La figure du vieux David, dans cette attitude réfléchie, et sous cette lumière grise, ne manquait pas d'un grand caractère; il y avait dans l'ensemble de ses traits quelque chose de l'esprit rêveur et contemplatif du dromadaire, ce qui se retrouve du reste chez toutes les races orientales.
«Il lit le Talmud», se dit Fritz.
Puis, descendant deux marches, il ouvrit la porte en s'écriant:
«Tu es donc toujours enfoncé dans la joie et les prophètes, vieux posché-isroel?
—Ah! c'est toi, schaude! fit le vieux rabbin, dont la figure prit aussitôt une expression de joie intérieure, en même temps que d'ironie fine, quoique pleine de bonhomie; tu n'as donc pu te passer de moi plus longtemps, tu t'ennuyais et tu es content de me voir?
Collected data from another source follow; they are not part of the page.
(* ===== verification/UartFacts.v ===== *)
(** * What the UART driver guarantees

    [UartLaws] looks at a UART through what has been taken from its receiver and
    what has been given to its transmitter.  What arrives, and whether it
    overruns the receiver before it is read, is up to the line; [loads] bounds
    what still arrives. *)

From S2P Require Import Prelude.
From S2P Require Import Serial.
From S2P Require Import Uart.

Definition has_error {D} {regs : UartRegs D} (status : Z) : bool := ctrue (Z.land status (Z.lor PE_MSK FE_MSK)).

Class UartLaws (D : Type) {regs : UartRegs D} := {
  taken : D -> list (Z * bool);   (* characters read, with their error flags *)
  sent : D -> list Z;             (* characters the transmitter took *)
  pending : D -> option bool;     (* the error flag of the character that was found ready *)
  tx_ready : D -> Prop;           (* the transmitter was found ready *)
  loads : D -> nat;               (* characters that can still be found ready *)
  status_law d : let '(v, d') := IORD_STATUS d in
    taken d' = taken d /\ sent d' = sent d /\ (loads d' <= loads d)%nat /\
    (Z.land v RRDY_MSK <> 0 -> pending d' = Some (has_error v) /\ (0 < loads d')%nat) /\
    (Z.land v TRDY_MSK <> 0 -> tx_ready d');
  clear_law d : let d' := IOWR_STATUS 0 d in
    taken d' = taken d /\ sent d' = sent d /\ (loads d' <= loads d)%nat /\
    pending d' = pending d /\ (0 < loads d -> 0 < loads d')%nat;
  rx_law d e : pending d = Some e -> (0 < loads d)%nat ->
    let '(v, d') := IORD_RXDATA d in
    taken d' = taken d ++ [(u8 v, e)] /\ sent d' = sent d /\ (loads d' < loads d)%nat;
  tx_law c d : tx_ready d -> let d' := IOWR_TXDATA c d in
    taken d' = taken d /\ sent d' = sent d ++ [c] /\ (loads d' <= loads d)%nat;
  control_law d : let '(_, d') := IORD_CONTROL d in
    taken d' = taken d /\ sent d' = sent d /\ (loads d' <= loads d)%nat;
  set_control_law v d : let d' := IOWR_CONTROL v d in
    taken d' = taken d /\ sent d' = sent d /\ (loads d' <= loads d)%nat;
}.

(** A UART whose transmitter is ready after a while, and a line: [due d k n] says that
    [k] good characters are found by [n] readings of the status. *)
Class UartTiming (D : Type) {regs : UartRegs D} := {
  tx_wait : D -> nat;
  tx_latency : nat;
  tx_wait_bound d : (tx_wait d <= tx_latency)%nat;
  tx_wait_law d : let '(v, d') := IORD_STATUS d in Z.land v TRDY_MSK = 0 -> (tx_wait d' < tx_wait d)%nat;
  due : D -> nat -> nat -> Prop;
  due_law d k n : due d (S k) n ->
    let '(v, d1) := IORD_STATUS d in
    let d2 := IOWR_STATUS 0 d1 in
    exists m, (m < n)%nat /\
      if decide (Z.land v RRDY_MSK = 0) then due d2 (S k) m
      else due (IORD_RXDATA d2).2 (if has_error v then S k else k) m;
}.

(** What a receiver's part in an access is: [got] was taken, nothing sent. *)
Record gave {D} {regs : UartRegs D} {laws : UartLaws D} (d d' : D) (got : list (Z * bool)) : Prop := {
  gave_taken : taken d' = taken d ++ got;
  gave_sent : sent d' = sent d;
  gave_loads : (loads d' + length got <= loads d)%nat;
}.

(** The status is read and its errors cleared; a character that is ready is read. *)
Lemma poll_law {D} {regs : UartRegs D} {laws : UartLaws D} (d : D) :
  let '(v, d1) := IORD_STATUS d in
  let d2 := IOWR_STATUS 0 d1 in
  gave d d2 [] /\
  (Z.land v RRDY_MSK <> 0 -> let '(w, d3) := IORD_RXDATA d2 in gave d d3 [(u8 w, has_error v)]).
Proof.
  pose proof (status_law d) as Hst. destruct (IORD_STATUS d) as [v d1].
  destruct Hst as (Ht & Hs & Hl & Hr & _). destruct (clear_law d1) as (Ht1 & Hs1 & Hl1 & Hp1 & Hpos).
  split; [split; [rewrite app_nil_r; congruence|congruence|cbn; lia]|]. intros Hrdy.
  destruct (Hr Hrdy) as [Hp Hpos1]. pose proof (rx_law (IOWR_STATUS 0 d1) (has_error v)) as Hrx.
  destruct (IORD_RXDATA (IOWR_STATUS 0 d1)) as [w d2].
  destruct Hrx as (Ht2 & Hs2 & Hl2); [by rewrite Hp1|by apply Hpos|]. split; [congruence|congruence|cbn; lia].
Qed.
—Oui, c'est toujours avec un nouveau plaisir que je te revois, fit Kobus en riant; c'est un grand plaisir pour moi de me trouver en face d'un véritable croyant, un petit-fils du vertueux Jacob, qui dépouilla son frère....
—Halte! s'écria le rebbe, halte! tes plaisanteries sur ce chapitre ne peuvent aller. Tu es un épicaures sans foi ni loi. J'aimerais mieux soutenir une discussion en règle contre deux cents prêtres, cinquante évêques et le pape lui-même, que contre toi. Du moins, ces gens sont forcés d'admettre les textes, de reconnaître qu'Abraham, Jacob, David et tous les prophètes étaient d'honnêtes gens; mais toi, maudit schaude, tu nies tout, tu rejettes tout, tu déclares que tous nos patriarches étaient des gueux; tu es pire que la peste, on ne peut rien t'opposer, et c'est pourquoi, Kobus, je t'en prie, laissons cela. C'est très mauvais de ta part de m'attaquer sur des choses où j'aurais en quelque sorte honte de me défendre... envoie-moi plutôt le curé.»
Alors Fritz partit d'un immense éclat de rire, et, s'étant assis, il s'écria:
«Rebbe, je t'aime, tu es le meilleur homme et le plus réjouissant que je connaisse. Puisque tu as honte de défendre Abraham, parlons d'autre chose.